Exercise prompt ▸ The entries below contain a line with "server_step v (do_read_error c a l1 l2 v)" and a line with "en_dial_leave a l1". Quote exactly those two lines and all lines between them.

--- START ---

(* ===== verification/Shutdown.v ===== *)
(** * Synchronisation: the goroutines of a node and its shutdown ([sync.go])

    [StartServer] starts the accept loop, accepting and dialling start a handler
    per connection, and [SyncManager.Close] waits for all of them through three
    wait groups.  Here a node is its state (see [Sync]) together with the
    goroutines that are under way and the counters of the groups; every rule is
    one goroutine's work between two points at which another may run.  A counter
    is an integer of its own, changed where the code calls [Add] and [Done]. *)

From Stdlib Require Import Ascii.
From Stdlib Require String.
From stdpp Require Import prelude gmap strings relations.
From S2P Require Import Prelude GoStrings GoText GoNet GoHostPort Metrics IPPool Sync SyncInv.

(** ** Goroutines *)

Inductive Goroutine :=
  | Acceptor                                     (* the accept loop *)
  | Dialer (peerAddr : string)                   (* started by [tryConnect], before the dial *)
  | DialLeaving (peerAddr : string)              (* its deferred calls *)
  | Handshaking (c : connId) (outgoing : bool)   (* [handleConnection] up to the table *)
  | Serving (c : connId) (selfAddr : string)     (* its receive loop *)
  | Leaving (c : connId).                        (* its deferred calls *)

(** Where the call of [Close] stands. *)
Inductive ClosePC := NotClosing | DoneClosed | WaitAccept | WaitDial | WaitHandlers | Returned.

#[export] Instance ClosePC_eq_dec : EqDecision ClosePC.
Proof. solve_decision. Defined.

Record Server := mkServer {
  node : SyncManager;
  threads : list Goroutine;
  acceptWg : Z;
  dialWg : Z;
  handlersWg : Z;
  closer : ClosePC;
}.

(** [StartServer] once the listener is open. *)
Definition serve (s : SyncManager) : Server := mkServer s [Acceptor] 1 0 0 NotClosing.

(** ** Their work *)

(** The accept loop hands a connection to a handler. *)
Definition do_accept (c : connId) (addr : string) (v : Server) : Server :=
  mkServer (accept (node v) c addr) (threads v ++ [Handshaking c false]) (acceptWg v) (dialWg v)
    (handlersWg v + 1) (closer v).

(** [tryConnect]: a dial is counted before its goroutine starts. *)
Definition do_connect (now : Z) (a : string) (ips : gset string) (v : Server) : Server :=
  let '(s, dial) := tryConnect now (node v) a ips in
  if dial then mkServer s (threads v ++ [Dialer a]) (acceptWg v) (dialWg v + 1) (handlersWg v) (closer v)
  else mkServer s (threads v) (acceptWg v) (dialWg v) (handlersWg v) (closer v).

(** The dialling goroutine when the dial has returned, up to its deferred calls:
    whether a handler is started. *)
Definition dial_connected (s : SyncManager) (c : connId) (dialled : option string) : SyncManager * bool :=
  match dialled with
  | None => (s, false)
  | Some addr =>
      if done s then (s, false)
      else
        let hs := mkHandshake (nodeUUID s) (atoi_value (syncPort s) mod 2 ^ 16) (poolNet s) (poolNet6 s) 0
                    (resultHash s) (authToken s) in
        let sc := NewSafeConn addr in
        match try_send (Some (mkMessage MsgTypeHandshake (Some hs) [] 0 [])) sc with
        | None => (set_heap (<[c := close_conn sc]> (heap s)) s, false)
        | Some sc => (set_heap (<[c := sc]> (heap s)) s, true)
        end
  end.

Definition dial_leave (s : SyncManager) (peerAddr : string) : SyncManager :=
  set_dials (delete peerAddr (activeDials s)) s.

(** The handler is counted before the dialling goroutine leaves its group. *)
Definition do_dial (a : string) (l1 l2 : list Goroutine) (c : connId) (dialled : option string) (v : Server) : Server :=
  let '(s, started) := dial_connected (node v) c dialled in
  mkServer s (l1 ++ (DialLeaving a :: (if started then [Handshaking c true] else [])) ++ l2) (acceptWg v) (dialWg v)
    (if started then handlersWg v + 1 else handlersWg v) (closer v).

Definition do_dial_leave (a : string) (rest : list Goroutine) (v : Server) : Server :=
  mkServer (dial_leave (node v) a) rest (acceptWg v) (dialWg v - 1) (handlersWg v) (closer v).

(** The first part of [handleConnection]. *)
Definition do_handshake (c : connId) (outgoing : bool) (l1 l2 : list Goroutine) (remote : option IP)
    (msg : option SyncMessage) (v : Server) : Server :=
  let '(s, res) := open_connection (node v) c outgoing remote msg in
  mkServer s (l1 ++ [match res with Some a => Serving c a | None => Leaving c end] ++ l2)
    (acceptWg v) (dialWg v) (handlersWg v) (closer v).

(** A message of the receive loop; an unknown one ends the loop. *)
Definition do_message (c : connId) (a : string) (l1 l2 : list Goroutine) (clock : nat → Z * Z) (now : Z)
    (ips : gset string) (msg : SyncMessage) (v : Server) : Server :=
  let '(s, dial, go) := handle_message clock now ips (node v) msg in
  let s := if go : bool then s else cleanup s c a in
  mkServer s (l1 ++ ((if go then Serving c a else Leaving c) :: match dial with Some d => [Dialer d] | None => [] end) ++ l2)
    (acceptWg v) (match dial with Some _ => dialWg v + 1 | None => dialWg v end) (handlersWg v) (closer v).

(** The receive loop ends on an error of the connection. *)
Definition do_read_error (c : connId) (a : string) (l1 l2 : list Goroutine) (v : Server) : Server :=
  mkServer (cleanup (node v) c a) (l1 ++ [Leaving c] ++ l2) (acceptWg v) (dialWg v) (handlersWg v) (closer v).

Definition do_leave (rest : list Goroutine) (v : Server) : Server :=
  mkServer (node v) rest (acceptWg v) (dialWg v) (handlersWg v - 1) (closer v).

Definition do_accept_leave (rest : list Goroutine) (v : Server) : Server :=
  mkServer (node v) rest (acceptWg v - 1) (dialWg v) (handlersWg v) (closer v).

Definition with_node (s : SyncManager) (v : Server) : Server :=
  mkServer s (threads v) (acceptWg v) (dialWg v) (handlersWg v) (closer v).
Definition with_closer (pc : ClosePC) (v : Server) : Server :=
  mkServer (node v) (threads v) (acceptWg v) (dialWg v) (handlersWg v) pc.

(** A step of [Close]; [None] while a group it waits for is not empty. *)
Definition close_next (v : Server) : option Server :=
  match closer v with
  | NotClosing => Some (with_closer DoneClosed (with_node (set_done (node v)) v))
  | DoneClosed => Some (with_closer WaitAccept (with_node (close_conns (node v)) v))
  | WaitAccept => if acceptWg v =? 0 then Some (with_closer WaitDial v) else None
  | WaitDial => if dialWg v =? 0 then Some (with_closer WaitHandlers v) else None
  | WaitHandlers => if handlersWg v =? 0 then Some (with_closer Returned v) else None
  | Returned => None
  end.

(** ** Runs *)

(** [sv_connect] also covers the peer discovery, which no group counts. *)
Inductive server_step (v : Server) : Server → Prop :=
  | sv_accept c addr : Acceptor ∈ threads v → heap (node v) !! c = None → server_step v (do_accept c addr v)
  | sv_accept_leave l1 l2 :
      threads v = l1 ++ Acceptor :: l2 → done (node v) = true → server_step v (do_accept_leave (l1 ++ l2) v)
  | sv_connect now a ips : server_step v (do_connect now a ips v)
  | sv_dial a l1 l2 c dialled :
      threads v = l1 ++ Dialer a :: l2 → heap (node v) !! c = None → server_step v (do_dial a l1 l2 c dialled v)
  | sv_dial_leave a l1 l2 :
      threads v = l1 ++ DialLeaving a :: l2 → server_step v (do_dial_leave a (l1 ++ l2) v)
  | sv_handshake c outgoing l1 l2 remote msg :
      threads v = l1 ++ Handshaking c outgoing :: l2 →
      server_step v (do_handshake c outgoing l1 l2 remote msg v)
  | sv_greet c a sleep ips :
      Serving c a ∈ threads v → (∀ i x, evolves x (sleep i x)) →
      server_step v (with_node (greet sleep (node v) c a ips) v)
  | sv_message c a l1 l2 clock now ips msg :
      threads v = l1 ++ Serving c a :: l2 → server_step v (do_message c a l1 l2 clock now ips msg v)
  | sv_read_error c a l1 l2 :
      threads v = l1 ++ Serving c a :: l2 → server_step v (do_read_error c a l1 l2 v)
  | sv_leave c l1 l2 : threads v = l1 ++ Leaving c :: l2 → server_step v (do_leave (l1 ++ l2) v)
  | sv_write e c : server_step v (with_node (on_conn (writeLoop e) c (node v)) v)
  | sv_broadcast l : server_step v (with_node (BroadcastMappings l (node v)) v)
  | sv_close v' : close_next v = Some v' → server_step v v'.

(** The steps that no peer can delay: they end what is under way.  A dial fails
    after its timeout, a handshake after its deadline, and reading from a
    connection fails once the connection is closed. *)
Inductive ending_step (v : Server) : Server → Prop :=
  | en_accept_leave l1 l2 :
      threads v = l1 ++ Acceptor :: l2 → done (node v) = true → ending_step v (do_accept_leave (l1 ++ l2) v)
  | en_dial a l1 l2 c :
      threads v = l1 ++ Dialer a :: l2 → heap (node v) !! c = None → ending_step v (do_dial a l1 l2 c None v)
  | en_dial_leave a l1 l2 :
      threads v = l1 ++ DialLeaving a :: l2 → ending_step v (do_dial_leave a (l1 ++ l2) v)
  | en_handshake c outgoing l1 l2 :
      threads v = l1 ++ Handshaking c outgoing :: l2 → ending_step v (do_handshake c outgoing l1 l2 None None v)
  | en_read_error c a l1 l2 sc :
      threads v = l1 ++ Serving c a :: l2 → heap (node v) !! c = Some sc → closed sc = true →
      ending_step v (do_read_error c a l1 l2 v)
  | en_leave c l1 l2 : threads v = l1 ++ Leaving c :: l2 → ending_step v (do_leave (l1 ++ l2) v)
  | en_close v' : close_next v = Some v' → ending_step v v'.

(** The steps a goroutine still needs to end, and those of [Close]. *)
Definition thread_work (t : Goroutine) : nat :=
  match t with
  | Acceptor | DialLeaving _ | Leaving _ => 1
  | Dialer _ | Handshaking _ _ | Serving _ _ => 2
  end%nat.
Definition close_work (pc : ClosePC) : nat :=
  match pc with
  | NotClosing => 5 | DoneClosed => 4 | WaitAccept => 3 | WaitDial => 2 | WaitHandlers => 1 | Returned => 0
  end%nat.
Definition work (v : Server) : nat := (sum_list_with thread_work (threads v) + close_work (closer v))%nat.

--- END ---

Exercise response ▸
      threads v = l1 ++ Serving c a :: l2 → server_step v (do_read_error c a l1 l2 v)
  | sv_leave c l1 l2 : threads v = l1 ++ Leaving c :: l2 → server_step v (do_leave (l1 ++ l2) v)
  | sv_write e c : server_step v (with_node (on_conn (writeLoop e) c (node v)) v)
  | sv_broadcast l : server_step v (with_node (BroadcastMappings l (node v)) v)
  | sv_close v' : close_next v = Some v' → server_step v v'.

(** The steps that no peer can delay: they end what is under way.  A dial fails
    after its timeout, a handshake after its deadline, and reading from a
    connection fails once the connection is closed. *)
Inductive ending_step (v : Server) : Server → Prop :=
  | en_accept_leave l1 l2 :
      threads v = l1 ++ Acceptor :: l2 → done (node v) = true → ending_step v (do_accept_leave (l1 ++ l2) v)
  | en_dial a l1 l2 c :
      threads v = l1 ++ Dialer a :: l2 → heap (node v) !! c = None → ending_step v (do_dial a l1 l2 c None v)
  | en_dial_leave a l1 l2 :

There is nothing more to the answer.